La Calisto de Cavalli au Théâtre de l’Archevêché c’est la promesse exaucée, pour paraphraser Mauriac, de regarder les étoiles et voir descendre les dieux. Non loin des origines de l’opéra, dans un temps où Monteverdi était encore un contemporain et une influence directe, Cavalli a peint là l’histoire d’un monde décadent où Jupiter se donne la mission de descendre sur Terre afin de « réensemencer » le monde, dans un geste absolument baroque, occasion d’une large bulle spéculative fictionnelle nourrie de nombreux quiproquos, d’un travestissement de Jupiter en femme, et de moments de reconnaissances. Ici, tout semble prétexte à des échanges de « baisers », dans un appel permanent à des scènes libertines et de séduction. En germe, entre comique de situation et badinage amoureux, c’est Marivaux et Goldoni réunis, sur fond de commedia dell’arte.

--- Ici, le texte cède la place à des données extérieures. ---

(** The fusion of one trigger node with its ListUnpack node, in closed
    form. *)
Lemma FuseWithListUnpack_fuses n g nd out val u off lu :
  consistent g →
  unpacks_read_no_own_output g →
  all_nodes g !! n = Some nd →
  kind nd ∈ fusible_kinds →
  outputs nd = [out] →
  all_values g !! out = Some val →
  uses val = [mkUse u off] →
  all_nodes g !! u = Some lu →
  kind lu = prim.ListUnpack →
  (Z.of_nat (length (outputs lu)) ≤ INT_MAX)%Z →
  ∃ g' news,
    FuseWithListUnpack n g = Some g' ∧
    length news = length (outputs lu) ∧
    NoDup news ∧
    (∀ x, x ∈ news → all_values g !! x = None) ∧
    all_nodes g' !! n
    = Some (subst_inputs (subst_values (zip (outputs lu) news))
              (mkNode (kind nd) (inputs nd) news
                 (set_attr attr._outputs
                    (IntAttr (Z.of_nat (length (outputs lu)))) (attributes nd)))) ∧
    (∀ i o new oval,
       outputs lu !! i = Some o → news !! i = Some new →
       all_values g !! o = Some oval →
       all_values g' !! new = Some (mkValue (type oval) n (uses oval)) ∧
       all_values g' !! o = Some (set_uses [] oval) ∧
       subst_values (zip (outputs lu) news) o = new) ∧
    (∀ m md, m ≠ n → m ≠ u → all_nodes g !! m = Some md →
       all_nodes g' !! m
       = Some (subst_inputs (subst_values (zip (outputs lu) news)) md)) ∧
    all_nodes g' !! u = Some (set_inputs [] lu) ∧
    (∀ v val' i, all_values g' !! v = Some val' → mkUse u i ∉ uses val') ∧
    all_values g' !! out = None ∧
    block g' = block g ∧
    consistent g' ∧
    unpacks_read_no_own_output g'.
Proof.
  intros Hg Hself0 Hn Hkind Houts Hval Huses Hu Hk Hlen.
  assert (Hnu : n ≠ u).
  { intros ->. simplify_eq. rewrite Hk in Hkind.
    by apply ListUnpack_not_fusible_kind. }
  assert (Hout_lu : out ∉ outputs lu).
  { intros Hin. destruct (consistent_output g Hg u lu out Hu Hin) as (? & ? & ?).
    destruct (consistent_output g Hg n nd out Hn) as (? & ? & ?);
      [rewrite Houts; left|]. congruence. }
  assert (Hoff : inputs lu !! off = Some out).
  { destruct (consistent_use g Hg out val (mkUse u off) Hval) as (ud & Hud & Hs);
      [rewrite Huses; left|]. simpl in *. by simplify_eq. }
  assert (Hself : ∀ x, x ∈ outputs lu → x ∉ inputs lu).
  { intros x Hx Hx'. specialize (Hself0 u lu Hu Hk).
    unfold reads_no_own_output in Hself0. rewrite Forall_forall in Hself0.
    by apply (Hself0 x). }
  unfold FuseWithListUnpack.
  rewrite (proj2 (FindFusibleListUnpack_fusible n g nd u Hn)).
  2:{ exists out, val, off, lu. done. }
  bind. rewrite Hn. bind. rewrite decide_True by (by rewrite Houts).
  rewrite Hu. bind.
  (* i_ *)
  unfold i_. rewrite (setAttr_spec n _ _ g nd Hn). bind.
  rewrite to_int64_small by (unfold INT_MAX in Hlen; lia).
  set (k := length (outputs lu)) in *.
  set (nd1 := set_attributes (set_attr attr._outputs (IntAttr (Z.of_nat k))
                                (attributes nd)) nd).
  pose proof (consistent_set_node g n nd nd1 Hn eq_refl eq_refl Hg) as Hg1.
  set (g1 := set_all_nodes _ g) in *.
  rewrite decide_False by done. rewrite decide_True by done.
  (* the new outputs *)
  assert (Hn1 : all_nodes g1 !! n = Some nd1).
  { unfold g1. cbn [all_nodes set_all_nodes]. apply lookup_insert_eq. }
  assert (Hu1 : all_nodes g1 !! u = Some lu).
  { unfold g1. cbn [all_nodes set_all_nodes]. by rewrite lookup_insert_ne. }
  destruct (add_outputs_loop n u lu (outputs lu) 0 g1 nd1 Hg1 Hnu Hn1 Hu1 eq_refl)
    as (gA & news & HloopA & Hlen_news & Hnd_news & Hfresh & HnodesA & HvalsA
        & HnewsA & HblockA & HgA).
  fold k in HloopA. rewrite HloopA. bind.
  change (all_values g1) with (all_values g) in *.
  assert (HuA : all_nodes gA !! u = Some lu).
  { rewrite HnodesA. by rewrite lookup_insert_ne. }
  set (ndA := set_outputs (outputs nd1 ++ news) nd1) in *.
  assert (HnA : all_nodes gA !! n = Some ndA).
  { rewrite HnodesA. apply lookup_insert_eq. }
  (* removeAllInputs *)
  destruct (removeAllInputs_consistent gA u lu HuA HgA) as [Hrm HgB].
  rewrite Hrm. bind.
  set (gB := mkGraph _ _ (block gA)) in *.
  assert (HnB : all_nodes gB !! n = Some ndA).
  { unfold gB. cbn [all_nodes]. by rewrite lookup_insert_ne. }
  assert (HoutB : all_values gB !! out = Some (set_uses [] val)).
  { unfold gB. cbn [all_values]. rewrite lookup_without_edges, (HvalsA out val Hval).
    simpl. unfold without_edges. f_equal. f_equal. rewrite Huses.
    rewrite filter_cons_False; [done|]. intros Hno. apply Hno. by split. }
  (* eraseOutput *)
  assert (Houts_A : outputs ndA = out :: news).
  { unfold ndA, nd1. simpl. by rewrite Houts. }
  rewrite (eraseOutput_spec n 0 gB ndA out (set_uses [] val) HnB)
    by (by rewrite ?Houts_A).
  bind.
  pose proof (eraseOutput_consistent n 0 gB ndA out (set_uses [] val) HnB) as HgC.
  rewrite Houts_A in HgC. specialize (HgC eq_refl HoutB eq_refl HgB).
  rewrite Houts_A. cbn [delete list_delete] in *.
  set (ndC := set_outputs news ndA) in *.
  set (gC := mkGraph _ _ (block gB)) in *.
  assert (HuC : all_nodes gC !! u = Some (set_inputs [] lu)).
  { unfold gC, gB. cbn [all_nodes]. rewrite lookup_insert_ne by done.
    apply lookup_insert_eq. }
  assert (HnC : all_nodes gC !! n = Some ndC).
  { unfold gC. cbn [all_nodes]. apply lookup_insert_eq. }
  assert (HvalsC : ∀ x xval, all_values g !! x = Some xval → x ≠ out →
                   all_values gC !! x = Some (without_edges u (inputs lu) x xval)).
  { intros x xval Hx Hxo. unfold gC, gB. cbn [all_values].
    rewrite lookup_delete_ne by done.
    by rewrite lookup_without_edges, (HvalsA x xval Hx). }
  assert (Hos_C : ∀ o oval, o ∈ outputs lu → all_values g !! o = Some oval →
                            all_values gC !! o = Some oval).
  { intros o oval Ho Hoval. rewrite (HvalsC o oval Hoval) by (by intros ->).
    f_equal. apply without_edges_id. intros use _ [_ Hr].
    apply (Hself o Ho). by eapply list_elem_of_lookup_2. }
  assert (Hnews_C : ∀ i new o oval, news !! i = Some new →
                      outputs lu !! i = Some o → all_values g !! o = Some oval →
                      all_values gC !! new = Some (mkValue (type oval) n [])).
  { intros i new o oval Hnew Ho Hoval.
    assert (new ≠ out).
    { intros ->. apply list_elem_of_lookup_2, Hfresh in Hnew. congruence. }
    unfold gC, gB. cbn [all_values]. rewrite lookup_delete_ne by done.
    by rewrite lookup_without_edges, (HnewsA i new o oval Hnew Ho Hoval). }
  (* replaceAllUsesWith *)
  unfold Node_replaceAllUsesWith. rewrite HuC. bind. rewrite HnC. bind.
  cbn [outputs set_inputs]. change (outputs ndC) with news.
  rewrite decide_True by (by rewrite Hlen_news).
  assert (Hfst : (zip (outputs lu) news).*1 = outputs lu).
  { apply fst_zip. lia. }
  assert (Hsnd : (zip (outputs lu) news).*2 = news).
  { apply snd_zip. lia. }
  assert (Hos_g : ∀ x, x ∈ outputs lu → is_Some (all_values g !! x)).
  { intros x Hx. destruct (consistent_output g Hg u lu x Hu Hx) as (? & ? & _). eauto. }
  destruct (replace_uses_loop (zip (outputs lu) news) gC HgC)
    as (g' & Hloop & Hnodes & Hvals & Hpairs & Hblock & Hg').
  { rewrite Hfst. exact (consistent_outputs_NoDup g Hg u lu Hu). }
  { by rewrite Hsnd. }
  { rewrite Hfst, Hsnd. intros x Hx Hx'. apply Hfresh in Hx.
    destruct (Hos_g x Hx'). congruence. }
  { rewrite Hfst. intros x Hx. destruct (Hos_g x Hx) as [xv Hxv].
    rewrite (Hos_C x xv Hx Hxv). eauto. }
  { rewrite Hsnd. intros x Hx. apply list_elem_of_lookup in Hx as [i Hi].
    destruct (lookup_lt_is_Some_2 (outputs lu) i) as [o Ho].
    { rewrite <- Hlen_news. by eapply lookup_lt_Some. }
    destruct (Hos_g o) as [oval Hoval]; [by eapply list_elem_of_lookup_2|].
    rewrite (Hnews_C i x o oval Hi Ho Hoval). eauto. }
  exists g', news. split; [exact Hloop|]. split; [done|]. split; [done|].
  split; [done|]. split.
  { rewrite Hnodes, lookup_fmap, HnC. done. }
  split.
  { intros i o new oval Ho Hnew Hoval.
    assert (Hin : (o, new) ∈ zip (outputs lu) news).
    { apply list_elem_of_lookup. exists i. by rewrite lookup_zip_with, Ho, Hnew. }
    destruct (Hpairs o new oval (mkValue (type oval) n []) Hin) as [Ho' Hnew'].
    { apply Hos_C; [by eapply list_elem_of_lookup_2|done]. }
    { by eapply Hnews_C. }
    split; [exact Hnew'|]. split; [exact Ho'|].
    apply (subst_values_lookup _ _ i); try done.
    - exact (consistent_outputs_NoDup g Hg u lu Hu).
    - intros x Hx Hx'. apply Hfresh in Hx. destruct (Hos_g x Hx'). congruence. }
  split.
  { intros m md Hmn Hmu Hm. rewrite Hnodes, lookup_fmap.
    unfold gC, gB. cbn [all_nodes]. rewrite !lookup_insert_ne by done.
    rewrite HnodesA, lookup_insert_ne by done.
    unfold g1. cbn [all_nodes set_all_nodes]. by rewrite lookup_insert_ne, Hm. }
  split.
  { rewrite Hnodes, lookup_fmap, HuC. done. }
  assert (Hu' : all_nodes g' !! u = Some (set_inputs [] lu)).
  { rewrite Hnodes, lookup_fmap, HuC. done. }
  split.
  { intros v val' i Hv Hin.
    destruct (consistent_use g' Hg' v val' _ Hv Hin) as (ud & Hud & Hs).
    simpl in *. by simplify_eq. }
  split.
  { rewrite Hvals.
    - unfold gC. cbn [all_values]. apply lookup_delete_eq.
    - by rewrite Hfst.
    - rewrite Hsnd. intros Hin. apply Hfresh in Hin. congruence. }
  split.
  { rewrite Hblock. unfold gC, gB. cbn [block]. rewrite HblockA. done. }
  split; [done|].
  intros m md' Hm' Hkm. unfold reads_no_own_output. apply Forall_forall.
  destruct (decide (m = u)) as [->|Hmu].
  { rewrite Hu' in Hm'. injection Hm' as <-. simpl. by intros x ?%elem_of_nil. }
  destruct (decide (m = n)) as [->|Hmn].
  { rewrite Hnodes, lookup_fmap, HnC in Hm'. injection Hm' as <-.
    simpl in Hkm. rewrite Hkm in Hkind.
    by destruct ListUnpack_not_fusible_kind. }
  assert (∃ md, all_nodes g !! m = Some md ∧
                md' = subst_inputs (subst_values (zip (outputs lu) news)) md)
    as (md & Hm & ->).
  { rewrite Hnodes, lookup_fmap in Hm'. unfold gC, gB in Hm'. cbn [all_nodes] in Hm'.
    rewrite !lookup_insert_ne in Hm' by done.
    rewrite HnodesA, lookup_insert_ne in Hm' by done.
    unfold g1 in Hm'. cbn [all_nodes set_all_nodes] in Hm'.
    rewrite lookup_insert_ne in Hm' by done.
    destruct (all_nodes g !! m) as [md|]; [|done]. exists md.
    split; [done|]. by injection Hm' as <-. }
  simpl in *. intros x Hx Hxo.
  apply list_elem_of_In, in_map_iff in Hx as (x0 & <- & Hx0).
  apply list_elem_of_In in Hx0.
  destruct (subst_values_range (zip (outputs lu) news) x0) as [Heq|Hin].
  - rewrite Heq in Hxo. specialize (Hself0 m md Hm Hkm).
    unfold reads_no_own_output in Hself0. rewrite Forall_forall in Hself0.
    by apply (Hself0 x0).
  - rewrite Hsnd in Hin. apply Hfresh in Hin.
    destruct (consistent_output g Hg m md _ Hm Hxo) as (? & ? & _). congruence.
Qed.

<i>La Calisto</i> au Festival d'Aix-en-Provence &copy; Monika Rittershaus
La Calisto au Festival d'Aix-en-Provence
© Monika Rittershaus

Jetske Mijnssen n’est pas dupe de cet aspect composite. Dans un geste qui à tous points de vue rappelle l’art d’un Strehler dans Les Noces de Figaro ou l’univers du Barry Lyndon de Kubrick, la metteuse en scène néerlandaise propose de faire atterrir l’aréopage divin dans une antichambre d’hôtel particulier du XVIIIe siècle, véritable place intérieure à l’action, encadrée de cinq portes d’accès. La direction d’acteur est bien là, dans un certain art de la préciosité : le duo de l’excellent Jupiter d’Alex Rosen et du Mercure de Dominic Sedgwick est facétieux à souhait. Puis la réapparition de Jupiter en femme, avec Alex Rosen qui utilise pour l’occasion sa voix de tête, promet un emballement jouissif du projet. Las, à l’image du Don Giovanni en ouverture du festival, cela ne se produira pas.

Malgré le mistral qui s’est invité par bourrasques dans la Cour, il manque un coup de fouet ou de burin bien plus fort et profond pour parvenir à donner du mouvement et du relief à cette Calisto. Il y manque le tempétueux de cette œuvre baroque. Il y manque un travail en profondeur sur le texte et les enjeux pour permettre de trouver une nécessaire contemporanéité à ces histoires de dieux humaines, trop humaines. Le travail est certes délicat mais trop précieux, et à la différence d’un Strehler qui, pour la reprise de ses Noces en 2012, nous passionnait encore de vivacité, de violence et de folie, cela manque ici terriblement de relief.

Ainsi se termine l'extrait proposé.